(Saved data entries)
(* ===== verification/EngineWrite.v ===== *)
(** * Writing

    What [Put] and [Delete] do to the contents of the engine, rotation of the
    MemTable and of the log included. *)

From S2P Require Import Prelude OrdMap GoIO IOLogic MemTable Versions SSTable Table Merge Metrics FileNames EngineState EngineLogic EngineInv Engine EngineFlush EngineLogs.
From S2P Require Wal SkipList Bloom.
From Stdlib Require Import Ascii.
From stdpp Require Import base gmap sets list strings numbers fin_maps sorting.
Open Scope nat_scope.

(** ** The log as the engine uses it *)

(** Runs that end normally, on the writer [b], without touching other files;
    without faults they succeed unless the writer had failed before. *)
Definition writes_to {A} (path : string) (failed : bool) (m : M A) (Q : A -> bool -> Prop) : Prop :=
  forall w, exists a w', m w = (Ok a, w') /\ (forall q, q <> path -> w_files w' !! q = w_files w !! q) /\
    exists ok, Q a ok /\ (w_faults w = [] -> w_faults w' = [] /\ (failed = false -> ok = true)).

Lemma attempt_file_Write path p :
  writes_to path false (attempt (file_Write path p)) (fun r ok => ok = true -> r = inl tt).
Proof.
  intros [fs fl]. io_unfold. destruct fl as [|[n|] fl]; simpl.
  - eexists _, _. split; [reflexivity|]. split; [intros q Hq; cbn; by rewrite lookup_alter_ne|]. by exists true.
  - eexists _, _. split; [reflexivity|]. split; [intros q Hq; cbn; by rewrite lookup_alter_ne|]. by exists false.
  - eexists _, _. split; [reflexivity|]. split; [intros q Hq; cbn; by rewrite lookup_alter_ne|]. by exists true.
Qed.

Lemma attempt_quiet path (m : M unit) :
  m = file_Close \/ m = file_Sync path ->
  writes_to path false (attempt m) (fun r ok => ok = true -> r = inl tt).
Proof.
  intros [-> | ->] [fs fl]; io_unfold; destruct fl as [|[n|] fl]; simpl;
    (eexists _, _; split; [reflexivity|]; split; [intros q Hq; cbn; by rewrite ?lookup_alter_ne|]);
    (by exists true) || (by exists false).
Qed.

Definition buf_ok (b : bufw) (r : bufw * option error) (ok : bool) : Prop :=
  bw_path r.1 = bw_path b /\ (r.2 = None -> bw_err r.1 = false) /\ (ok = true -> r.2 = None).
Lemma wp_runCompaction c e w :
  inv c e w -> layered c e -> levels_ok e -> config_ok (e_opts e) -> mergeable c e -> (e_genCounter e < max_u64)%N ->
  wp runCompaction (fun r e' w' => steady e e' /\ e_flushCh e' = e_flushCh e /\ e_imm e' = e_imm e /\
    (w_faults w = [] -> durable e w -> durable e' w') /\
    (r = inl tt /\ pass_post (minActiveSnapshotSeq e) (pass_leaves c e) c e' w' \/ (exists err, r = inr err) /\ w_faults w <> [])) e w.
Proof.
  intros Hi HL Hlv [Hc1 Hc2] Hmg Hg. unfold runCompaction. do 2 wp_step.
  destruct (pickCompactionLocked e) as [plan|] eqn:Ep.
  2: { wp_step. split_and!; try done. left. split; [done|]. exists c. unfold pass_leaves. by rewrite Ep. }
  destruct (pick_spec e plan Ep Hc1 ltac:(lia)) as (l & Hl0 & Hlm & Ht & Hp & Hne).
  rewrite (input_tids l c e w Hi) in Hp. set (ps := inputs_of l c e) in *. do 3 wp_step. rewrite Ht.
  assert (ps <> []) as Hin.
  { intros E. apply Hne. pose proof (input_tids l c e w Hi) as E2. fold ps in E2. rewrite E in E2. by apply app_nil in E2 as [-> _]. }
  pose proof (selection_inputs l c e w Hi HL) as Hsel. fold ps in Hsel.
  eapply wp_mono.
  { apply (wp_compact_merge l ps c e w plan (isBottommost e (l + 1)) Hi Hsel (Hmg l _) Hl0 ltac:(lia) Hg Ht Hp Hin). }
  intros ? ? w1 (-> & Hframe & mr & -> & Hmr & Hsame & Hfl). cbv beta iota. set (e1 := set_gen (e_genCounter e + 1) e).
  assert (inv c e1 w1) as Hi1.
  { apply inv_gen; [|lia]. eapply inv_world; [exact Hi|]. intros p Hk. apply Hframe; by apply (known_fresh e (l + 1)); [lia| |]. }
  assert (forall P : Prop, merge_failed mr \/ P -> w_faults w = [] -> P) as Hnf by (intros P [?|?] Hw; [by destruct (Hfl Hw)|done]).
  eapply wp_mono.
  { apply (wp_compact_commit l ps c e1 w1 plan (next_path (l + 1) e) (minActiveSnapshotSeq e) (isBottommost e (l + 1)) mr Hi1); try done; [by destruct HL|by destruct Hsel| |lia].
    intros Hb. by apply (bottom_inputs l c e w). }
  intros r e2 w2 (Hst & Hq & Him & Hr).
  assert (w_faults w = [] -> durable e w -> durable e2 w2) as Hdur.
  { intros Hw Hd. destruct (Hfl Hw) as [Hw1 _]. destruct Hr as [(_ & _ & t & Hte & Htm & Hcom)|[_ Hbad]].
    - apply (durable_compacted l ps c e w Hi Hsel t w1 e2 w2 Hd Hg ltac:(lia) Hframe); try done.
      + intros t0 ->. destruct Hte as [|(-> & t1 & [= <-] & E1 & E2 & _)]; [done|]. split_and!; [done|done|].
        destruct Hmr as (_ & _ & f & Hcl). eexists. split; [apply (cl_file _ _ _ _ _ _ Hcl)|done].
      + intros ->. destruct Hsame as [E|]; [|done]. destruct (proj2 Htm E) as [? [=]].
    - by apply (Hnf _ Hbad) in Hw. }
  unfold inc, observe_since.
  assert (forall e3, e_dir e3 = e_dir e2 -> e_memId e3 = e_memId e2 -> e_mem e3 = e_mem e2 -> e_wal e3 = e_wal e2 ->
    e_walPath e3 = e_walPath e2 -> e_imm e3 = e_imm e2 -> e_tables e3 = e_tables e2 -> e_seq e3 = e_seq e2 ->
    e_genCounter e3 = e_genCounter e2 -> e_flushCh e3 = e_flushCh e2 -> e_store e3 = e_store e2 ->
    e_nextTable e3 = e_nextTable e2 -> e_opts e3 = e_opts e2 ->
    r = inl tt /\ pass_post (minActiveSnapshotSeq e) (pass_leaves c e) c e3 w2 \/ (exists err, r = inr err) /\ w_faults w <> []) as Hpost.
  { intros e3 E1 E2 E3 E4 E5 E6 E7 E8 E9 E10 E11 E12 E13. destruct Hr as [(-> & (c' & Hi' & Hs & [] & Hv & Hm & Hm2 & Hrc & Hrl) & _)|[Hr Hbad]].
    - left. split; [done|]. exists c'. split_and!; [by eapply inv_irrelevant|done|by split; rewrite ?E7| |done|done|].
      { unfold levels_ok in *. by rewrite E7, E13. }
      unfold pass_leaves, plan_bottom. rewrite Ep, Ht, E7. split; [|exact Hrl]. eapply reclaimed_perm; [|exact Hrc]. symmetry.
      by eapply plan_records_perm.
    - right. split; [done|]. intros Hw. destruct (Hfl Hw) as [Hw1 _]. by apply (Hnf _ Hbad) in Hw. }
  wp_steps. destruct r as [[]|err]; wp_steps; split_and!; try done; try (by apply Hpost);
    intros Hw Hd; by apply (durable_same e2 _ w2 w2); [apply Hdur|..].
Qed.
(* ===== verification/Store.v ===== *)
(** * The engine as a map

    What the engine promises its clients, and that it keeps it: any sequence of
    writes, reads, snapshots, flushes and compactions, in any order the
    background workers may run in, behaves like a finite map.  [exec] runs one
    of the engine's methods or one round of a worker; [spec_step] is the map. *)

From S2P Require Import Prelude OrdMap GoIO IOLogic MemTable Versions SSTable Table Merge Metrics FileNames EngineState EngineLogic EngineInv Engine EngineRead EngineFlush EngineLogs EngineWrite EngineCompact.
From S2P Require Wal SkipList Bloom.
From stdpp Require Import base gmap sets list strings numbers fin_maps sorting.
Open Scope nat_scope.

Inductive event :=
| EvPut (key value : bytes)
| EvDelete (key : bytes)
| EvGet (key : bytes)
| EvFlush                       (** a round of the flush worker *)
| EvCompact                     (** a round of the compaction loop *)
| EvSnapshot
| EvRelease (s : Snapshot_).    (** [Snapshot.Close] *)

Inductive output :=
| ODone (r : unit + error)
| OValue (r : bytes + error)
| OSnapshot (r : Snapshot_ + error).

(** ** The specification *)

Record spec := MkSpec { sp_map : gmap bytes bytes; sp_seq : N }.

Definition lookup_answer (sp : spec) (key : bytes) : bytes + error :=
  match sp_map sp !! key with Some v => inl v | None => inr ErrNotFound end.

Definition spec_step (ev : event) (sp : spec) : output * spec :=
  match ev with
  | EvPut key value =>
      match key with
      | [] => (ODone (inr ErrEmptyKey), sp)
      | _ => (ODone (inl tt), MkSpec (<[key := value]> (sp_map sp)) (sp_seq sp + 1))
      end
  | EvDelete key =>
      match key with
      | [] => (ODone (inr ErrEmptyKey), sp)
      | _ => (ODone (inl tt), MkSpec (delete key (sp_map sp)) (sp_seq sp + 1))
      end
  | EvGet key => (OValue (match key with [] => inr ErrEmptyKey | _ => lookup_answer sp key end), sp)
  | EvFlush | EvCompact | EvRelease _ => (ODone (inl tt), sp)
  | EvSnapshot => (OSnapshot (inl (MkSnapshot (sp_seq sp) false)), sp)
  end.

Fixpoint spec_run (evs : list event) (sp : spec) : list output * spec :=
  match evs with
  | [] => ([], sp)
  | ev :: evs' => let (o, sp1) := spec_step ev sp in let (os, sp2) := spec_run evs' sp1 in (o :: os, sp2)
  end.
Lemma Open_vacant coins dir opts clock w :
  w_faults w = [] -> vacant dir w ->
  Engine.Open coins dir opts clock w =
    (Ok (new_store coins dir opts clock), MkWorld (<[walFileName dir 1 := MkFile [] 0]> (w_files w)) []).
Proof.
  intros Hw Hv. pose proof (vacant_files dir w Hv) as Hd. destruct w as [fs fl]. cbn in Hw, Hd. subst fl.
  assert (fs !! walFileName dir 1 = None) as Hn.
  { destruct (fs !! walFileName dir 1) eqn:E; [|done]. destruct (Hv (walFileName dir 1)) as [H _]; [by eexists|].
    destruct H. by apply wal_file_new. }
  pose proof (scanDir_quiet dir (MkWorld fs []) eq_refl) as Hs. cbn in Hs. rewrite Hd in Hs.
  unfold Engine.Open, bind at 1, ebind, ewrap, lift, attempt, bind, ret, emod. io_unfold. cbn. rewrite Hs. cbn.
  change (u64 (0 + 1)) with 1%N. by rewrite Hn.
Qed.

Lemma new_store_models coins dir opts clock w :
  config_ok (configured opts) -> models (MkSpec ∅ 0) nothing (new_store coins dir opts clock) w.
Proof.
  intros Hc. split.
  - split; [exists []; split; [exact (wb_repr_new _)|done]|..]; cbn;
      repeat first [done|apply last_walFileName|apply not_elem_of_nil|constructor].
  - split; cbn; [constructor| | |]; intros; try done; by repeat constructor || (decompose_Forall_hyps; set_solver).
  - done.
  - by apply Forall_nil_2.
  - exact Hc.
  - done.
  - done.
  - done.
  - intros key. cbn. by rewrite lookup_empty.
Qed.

▶ _Exercise goal_: Copy the lines above exactly. Start with the line containing "rewrite (input_tids l", end with the line containing "[]) as Hpost.", and include both.

▶ _Answer box_:
  rewrite (input_tids l c e w Hi) in Hp. set (ps := inputs_of l c e) in *. do 3 wp_step. rewrite Ht.
  assert (ps <> []) as Hin.
  { intros E. apply Hne. pose proof (input_tids l c e w Hi) as E2. fold ps in E2. rewrite E in E2. by apply app_nil in E2 as [-> _]. }
  pose proof (selection_inputs l c e w Hi HL) as Hsel. fold ps in Hsel.
  eapply wp_mono.
  { apply (wp_compact_merge l ps c e w plan (isBottommost e (l + 1)) Hi Hsel (Hmg l _) Hl0 ltac:(lia) Hg Ht Hp Hin). }
  intros ? ? w1 (-> & Hframe & mr & -> & Hmr & Hsame & Hfl). cbv beta iota. set (e1 := set_gen (e_genCounter e + 1) e).
  assert (inv c e1 w1) as Hi1.
  { apply inv_gen; [|lia]. eapply inv_world; [exact Hi|]. intros p Hk. apply Hframe; by apply (known_fresh e (l + 1)); [lia| |]. }
  assert (forall P : Prop, merge_failed mr \/ P -> w_faults w = [] -> P) as Hnf by (intros P [?|?] Hw; [by destruct (Hfl Hw)|done]).
  eapply wp_mono.
  { apply (wp_compact_commit l ps c e1 w1 plan (next_path (l + 1) e) (minActiveSnapshotSeq e) (isBottommost e (l + 1)) mr Hi1); try done; [by destruct HL|by destruct Hsel| |lia].
    intros Hb. by apply (bottom_inputs l c e w). }
  intros r e2 w2 (Hst & Hq & Him & Hr).
  assert (w_faults w = [] -> durable e w -> durable e2 w2) as Hdur.
  { intros Hw Hd. destruct (Hfl Hw) as [Hw1 _]. destruct Hr as [(_ & _ & t & Hte & Htm & Hcom)|[_ Hbad]].
    - apply (durable_compacted l ps c e w Hi Hsel t w1 e2 w2 Hd Hg ltac:(lia) Hframe); try done.
      + intros t0 ->. destruct Hte as [|(-> & t1 & [= <-] & E1 & E2 & _)]; [done|]. split_and!; [done|done|].
        destruct Hmr as (_ & _ & f & Hcl). eexists. split; [apply (cl_file _ _ _ _ _ _ Hcl)|done].
      + intros ->. destruct Hsame as [E|]; [|done]. destruct (proj2 Htm E) as [? [=]].
    - by apply (Hnf _ Hbad) in Hw. }
  unfold inc, observe_since.
  assert (forall e3, e_dir e3 = e_dir e2 -> e_memId e3 = e_memId e2 -> e_mem e3 = e_mem e2 -> e_wal e3 = e_wal e2 ->
    e_walPath e3 = e_walPath e2 -> e_imm e3 = e_imm e2 -> e_tables e3 = e_tables e2 -> e_seq e3 = e_seq e2 ->
    e_genCounter e3 = e_genCounter e2 -> e_flushCh e3 = e_flushCh e2 -> e_store e3 = e_store e2 ->
    e_nextTable e3 = e_nextTable e2 -> e_opts e3 = e_opts e2 ->
    r = inl tt /\ pass_post (minActiveSnapshotSeq e) (pass_leaves c e) c e3 w2 \/ (exists err, r = inr err) /\ w_faults w <> []) as Hpost.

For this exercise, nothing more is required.